The respiratory system is a dead-ended system through the head, neck, and thorax.  It can be divided anatomically into an upper respiratory tract and lower respiratory tract.  The upper respiratory tract includes the nose, nasal cavity, paranasal sinuses, and larynx.  The lower respiratory tract includes the trachea, bronchi, bronchioles, and lungs.

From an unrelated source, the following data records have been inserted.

Lemma addDependent_inv s fed : coordinator_inv s → coordinator_inv (addDependent s fed).1.
Proof.
  intros Hs. pose proof (inv_dependents s Hs) as Hd. rewrite addDependent_eq by done.
  destruct (key_lookup id fed (dependents s)) eqn:E; [done|].
  destruct Hs. split; cbn; try done.
  - by apply (key_sorted_insert id fed fed).
  - rewrite vec_insert_permutation, inv_dependent_list0. by rewrite Permutation_app_comm.
Qed.

Lemma removeDependent_inv s fed : coordinator_inv s → coordinator_inv (removeDependent s fed).
Proof.
  intros Hs. unfold removeDependent. destruct (dependents s !! _) as [d|] eqn:E; [|done].
  destruct (Z.eqb_spec d fed) as [->|]; [|done].
  destruct Hs. split; cbn; try done.
  - by apply key_sorted_erase.
  - apply vec_remove_permutation. rewrite inv_dependent_list0. by apply vec_erase_permutation.
Qed.

Lemma tc_addDependency_inv s fed :
  coordinator_inv s → coordinator_inv (tc_addDependency s fed).1.
Proof.
  intros Hs. pose proof (inv_deps s Hs) as Hd. pose proof (inv_events s Hs) as He.
  pose proof (inv_dep_list s Hs) as Hl.
  destruct (dep_run_refines (dependencies s) (OpAdd fed) Hd) as [Hd1 _].
  pose proof (dep_run_ordered (dependencies s) (OpAdd fed) He) as He1.
  cbn in Hd1, He1. unfold tc_addDependency.
  rewrite addDependency_eq in * by done.
  destruct (deps_map (dependencies s) !! fed) eqn:E; [by eapply inv_same|].
  cbn in *. destruct Hs. split; cbn; try done.
  rewrite Hl, vec_insert_permutation. cbn. by rewrite Permutation_app_comm.
Qed.

Lemma vec_remove_notin x l : x ∉ l → vec_remove x l = l.
Proof.
  intros Hx. unfold vec_remove. destruct (list_find (x =.) l) as [[i y]|] eqn:Hf; [|done].
  apply list_find_Some in Hf as (Hi & <- & _). by apply list_elem_of_lookup_2 in Hi.
Qed.

Lemma tc_removeDependency_inv s fed :
  coordinator_inv s → coordinator_inv (tc_removeDependency s fed).
Proof.
  intros Hs. pose proof (inv_deps s Hs) as Hd. pose proof (inv_events s Hs) as He.
  pose proof (inv_dep_list s Hs) as Hl.
  destruct (dep_run_refines (dependencies s) (OpRemove fed) Hd) as [Hd1 _].
  pose proof (dep_run_ordered (dependencies s) (OpRemove fed) He) as He1.
  cbn in Hd1, He1. destruct Hs. split; cbn; try done.
  rewrite removeDependency_eq by done. rewrite deps_search by done.
  destruct (dependencies s !! prefix_len _ _) as [d|] eqn:E.
  - destruct (Z.eqb_spec (fedID d) fed) as [Hf|Hf].
    + apply vec_remove_permutation. rewrite Hl.
      rewrite (vec_erase_permutation _ d (dependencies s)) at 1 by done. cbn. by rewrite Hf.
    + rewrite vec_remove_notin; [done|]. rewrite Hl. intros (d' & -> & Hin)%list_elem_of_fmap.
      apply (key_lookup_absent fedID (fedID d')) in Hin; [done|done|].
      rewrite key_lookup_sorted, E by done. by rewrite (proj2 (Z.eqb_neq _ _)).
  - rewrite vec_remove_notin; [done|]. rewrite Hl. intros (d' & -> & Hin)%list_elem_of_fmap.
    apply (key_lookup_absent fedID (fedID d')) in Hin; [done|done|].
    by rewrite key_lookup_sorted, E by done.
Qed.

(** *** Blocking times *)

Lemma leastBlock_app bs bs' :
  leastBlock (bs ++ bs') = Z.min (leastBlock bs) (leastBlock bs') ∨
  Time_maxVal < leastBlock bs'.
Proof.
  induction bs as [|b bs IH]; simpl; [|lia].
  destruct (Z.lt_ge_cases Time_maxVal (leastBlock bs')); [by right|left; lia].
Qed.

Lemma leastBlock_le bs : leastBlock bs ≤ Time_maxVal.
Proof. induction bs as [|b bs IH]; simpl; lia. Qed.

Lemma leastBlock_permutation bs bs' : bs ≡ₚ bs' → leastBlock bs = leastBlock bs'.
Proof. induction 1; simpl; lia. Qed.

Lemma min_block_least b bs :
  Forall (λ b, b.1 ≤ Time_maxVal) (b :: bs) → (min_block b bs).1 = leastBlock (b :: bs).
Proof.
  unfold min_block. revert b. induction bs as [|c bs IH]; intros b Hf; simpl.
  { apply Forall_cons in Hf as [Hb _]. simpl in Hb. lia. }
  apply Forall_cons in Hf as [Hb Hf]. pose proof Hf as [Hc Hf']%Forall_cons.
  destruct (Z.ltb_spec c.1 b.1).
  - rewrite IH by done. simpl. lia.
  - rewrite IH by (by constructor). simpl. lia.
Qed.

(** Recomputing the blocking time after the removal of a block. *)
Lemma unblock_inv s ltime bs :
  coordinator_inv s → Forall (λ b, b.1 ≤ Time_maxVal) bs →
  leastBlock (timeBlocks s) = Z.min ltime (leastBlock bs) →
  coordinator_inv
    (if ltime <=? time_block s then
       match bs with
       | b :: bs' => s <| timeBlocks := bs |> <| time_block := (min_block b bs').1 |>
       | [] => s <| timeBlocks := bs |> <| time_block := Time_maxVal |>
       end
     else s <| timeBlocks := bs |>).
Proof.
  intros Hs Hf Hl. pose proof (inv_block s Hs) as Hb.
  destruct (Z.leb_spec ltime (time_block s)) as [Hle|Hgt].
  - destruct bs as [|b bs]; destruct Hs; split; cbn -[min_block leastBlock]; try done.
    by apply min_block_least.
  - destruct Hs. split; cbn -[leastBlock]; try done. lia.
Qed.

Lemma processTimeBlockMessage_inv s cmd :
  actionTime cmd ≤ Time_maxVal → coordinator_inv s →
  coordinator_inv (processTimeBlockMessage s cmd).1.
Proof.
  intros Ht Hs. pose proof (inv_block s Hs) as Hb. pose proof (inv_block_range s Hs) as Hr.
  unfold processTimeBlockMessage. destruct (action cmd); try exact Hs; cbn [fst].
  - assert (leastBlock (timeBlocks s ++ [(actionTime cmd, messageID cmd)])
      = Z.min (time_block s) (actionTime cmd)) as Hl.
    { rewrite Hb. pose proof (leastBlock_le (timeBlocks s)).
      destruct (leastBlock_app (timeBlocks s) [(actionTime cmd, messageID cmd)]);
        simpl in *; lia. }
    assert (Forall (λ b : Time * Z, b.1 ≤ Time_maxVal)
      (timeBlocks s ++ [(actionTime cmd, messageID cmd)])) as Hf.
    { apply Forall_app_2; [done|]. by constructor. }
    cbv zeta. cbn [time_block upd].
    destruct (Z.ltb_spec (actionTime cmd) (time_block s)); destruct Hs;
      split; cbn -[leastBlock]; try done; rewrite Hl; lia.
  - destruct (timeBlocks s) as [|front rest] eqn:Ebs; [done|].
    destruct (front.2 =? messageID cmd).
    + pose proof (unblock_inv s front.1 rest Hs) as Hu. rewrite Ebs in Hu.
      specialize (Hu ltac:(by apply Forall_cons in Hr as [_ ?]) eq_refl).
      cbn [timeBlocks time_block upd] in *. destruct (front.1 <=? time_block s);
        [destruct rest|]; exact Hu.
    + destruct (list_find _ _) as [[i blk]|] eqn:Hf.
      * apply list_find_Some in Hf as (Hi & _ & _).
        pose proof (vec_erase_permutation i blk _ Hi) as Hp.
        pose proof (unblock_inv s blk.1 (vec_erase i (front :: rest)) Hs) as Hu.
        rewrite Ebs in Hu. rewrite Hp in Hr. apply Forall_cons in Hr as [_ Hr].
        specialize (Hu Hr (leastBlock_permutation _ _ Hp)).
        cbn [timeBlocks time_block upd] in *. destruct (blk.1 <=? time_block s);
          [destruct (vec_erase _ _)|]; exact Hu.
      * pose proof (unblock_inv s Time_maxVal (front :: rest) Hs Hr) as Hu.
        rewrite Ebs in Hu. pose proof (leastBlock_le (front :: rest)).
        specialize (Hu ltac:(lia)). rewrite Ebs.
        destruct (Time_maxVal <=? time_block s); [|done].
        eapply inv_same; [exact Hu|done..].
Qed.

The respiratory tract functions to carry air to and from the exchange surfaces of the lungs.  The tract can be divided physiologically into a conducting portion and a respiratory portion.  The conducting portion is also known as “dead air space”.  The air is moved, cleaned, warmed, and humidified.  No gas exchange occurs.  The organs involved in the conducting portion begin at the nasal cavity and end at airways known as terminal bronchioles.  The respiratory portion, which is associated with sacs called alveoli, allows actual gas exchange to occur.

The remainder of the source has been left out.